La pasticciata pesarese è una ricetta tipica di questa città marchigiana a base di carne bovina e aromi, un secondo di carne tipo brasata cotto e servito in un sughetto delizioso che rende unico e inconfondibile il suo sapore. La Pasticciata Pesarese è uno dei piatti più tipici e gustosi dell’enogastronomia pesarese, è patrimonio culturale sia della città che delle campagne, una classica ricetta delle feste. Veniva cucinata in occasione delle feste di fidanzamento, quando la famiglia dello sposo si recava per la prima volta a casa della futura nuora. Era il piatto della domenica e delle feste in genere: Natale, Pasqua e ricorrenze varie. Era servito in tutti i matrimoni tradizionali, di solito subito dopo i cappelletti in brodo e prima dell’arrosto misto, ed era sempre servita accompagnata con erbe di campo saltate in padella con l’aglio. Questa preparazione non compare nei ricettari dei libri pubblicati fino agli inizi del ’900. Per la prima volta, nel 1931, viene citata nella “Guida gastronomica d’Italia” del Touring Club Italiano.
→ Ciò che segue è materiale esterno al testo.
End Property.

(** ** A worked example: the worker saves block 1 with its transactions and its claim *)

Module SchemaExamples.
Import Demo MempoolExamples TrieExamples.
#[export] Instance idle_trie : TrieNode := {|
  node_claims_for_name _ name := ({| cfn_Claims := []; cfn_LastTakeOverHeight := 0;
    cfn_NormalizedName := ""; cfn_SupportsWithoutClaim := [] |}, None);
  node_block_count _ := Ok 1;
|}.
#[export] Instance idle_state : JsonState claimTrieSyncStatus := {|
  marshal_state _ := Ok "";
  unmarshal_state _ := Ok {| PreviousSyncTime := 0; LastHeight := 0 |};
|}.
#[export] Instance idle_status : JsonState chainSyncStatus := {|
  marshal_state _ := Ok "";
  unmarshal_state _ := Ok (mkStatus 0 0 []);
|}.
#[export] Instance idle_slices : Slices := {| append_moves _ := true |}.
#[export] Instance idle_floats : FloatText := {| six_decimals f := f |}.
#[export] Instance idle_sums : SqlSums := {|
  sum_differences _ := f64_zero; sum_amounts _ := f64_zero; changed_rows _ _ := 1;
|}.
#[export] Instance idle_signatures : Signatures := {|
  GetOutpointHash h _ := Ok h; ValidateClaimSignature _ _ _ _ _ := Ok (false, None);
|}.
Definition demo_settings : configuration :=
  {| processingMode := 0; processingDelay := 0; daemonDelay := Second; blockProcessingTimeout := 0;
     blockProcessingDumpDelay := 0; exitOnBlockProcessingTimeout := false |}.
Definition working : daemon :=
  mkDaemon demo_world 0 1 true (Some (Awaiting false 1)) (Running 1) initial_watchdog true true
    false false [] false.
Definition after_block : World := (processBlockWithRecover 1 demo_world).2.
Definition certified : World := (CertificateSync chain false after_block).2.
Definition after_chain : World := (ChainSync chain (fun _ => "error") 100 certified).2.
Definition worked_on (w : World) : daemon :=
  working <| world := w |> <| worker := Reporting 1 |> <| runs := [(1, 1)] |>.
End SchemaExamples.
Import Demo MempoolExamples TrieExamples SchemaExamples.

Ltac schema_check :=
  unfold schema_ok; split_and!;
  (split; [repeat constructor |
    intros r x Hr Hx; cbn in Hr; rewrite ?elem_of_cons, ?elem_of_nil in Hr;
    repeat destruct Hr as [-> | Hr]; try done; cbn in Hx; rewrite ?elem_of_cons, ?elem_of_nil in Hx;
    repeat destruct Hx as [-> | Hx]; done ]).

Notation demo_step :=
  (program_step chain 4 3 demo_schedule (fun _ => "error") demo_settings).

Lemma other_part w w' :
  entry_point chain 4 3 demo_schedule (fun _ => "error") w w' ->
  demo_step (worked_on w) (worked_on w').
Proof. intros He. exact (other_runs _ _ _ _ _ _ (worked_on w) w' He). Qed.
Lemma world_worked w : world (worked_on w) = w.
Proof. done. Qed.
Lemma block_saved : demo_step working (worked_on after_block).
Proof.
  apply daemon_steps, (step_run _ working 1 1 after_block); [done | done |].
  vm_compute. reflexivity.
Qed.
Lemma certificates_synced : demo_step (worked_on after_block) (worked_on certified).
Proof. apply other_part, run_certificates. Qed.
Lemma chain_synced : demo_step (worked_on certified) (worked_on after_chain).
Proof. apply other_part, run_chain. Qed.
Lemma demo_run : rtc demo_step working (worked_on after_chain).
Proof.
  eapply rtc_l; [exact block_saved |]. eapply rtc_l; [exact certificates_synced |].
  apply rtc_once, chain_synced.
Qed.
Il taglio di carne che si utilizza per questa ricetta è il magatello, detto anche girello, coscia rotonda o lacerto. In realtà è una creazione delle massaie che, si vedevano in casa la “carne grossa”, quella dei bovini vecchi, giunti a fine carriera dopo anni di lavoro. Era carne dura, stoppacciosa, difficile da trattare, destinata a fare il brodo. Solo la maestria di quelle donne poteva inventare un piatto che avrebbe fatto dimenticare la monotonia del lesso (bollito di carne da brodo). Oggi la pasticciata non compare quasi mai sulle tavole domestiche, è proposta solo in pochi menu dei ristoranti, tuttavia è presente in tutte le gastronomie della città, perché oltre alla capacità dello chef, richiede un ingrediente difficile da combinare col resto: il tempo, almeno 5-6 ore. Per una buona Pasticciata, oltre a ottimi ingredienti, serve tempo e tanto amore, perché va curata durante la cottura, va fatta raffreddare bene prima di tagliarla e infine fondamentale la ricottura in padella con il giusto sughetto ed il giusto sapore.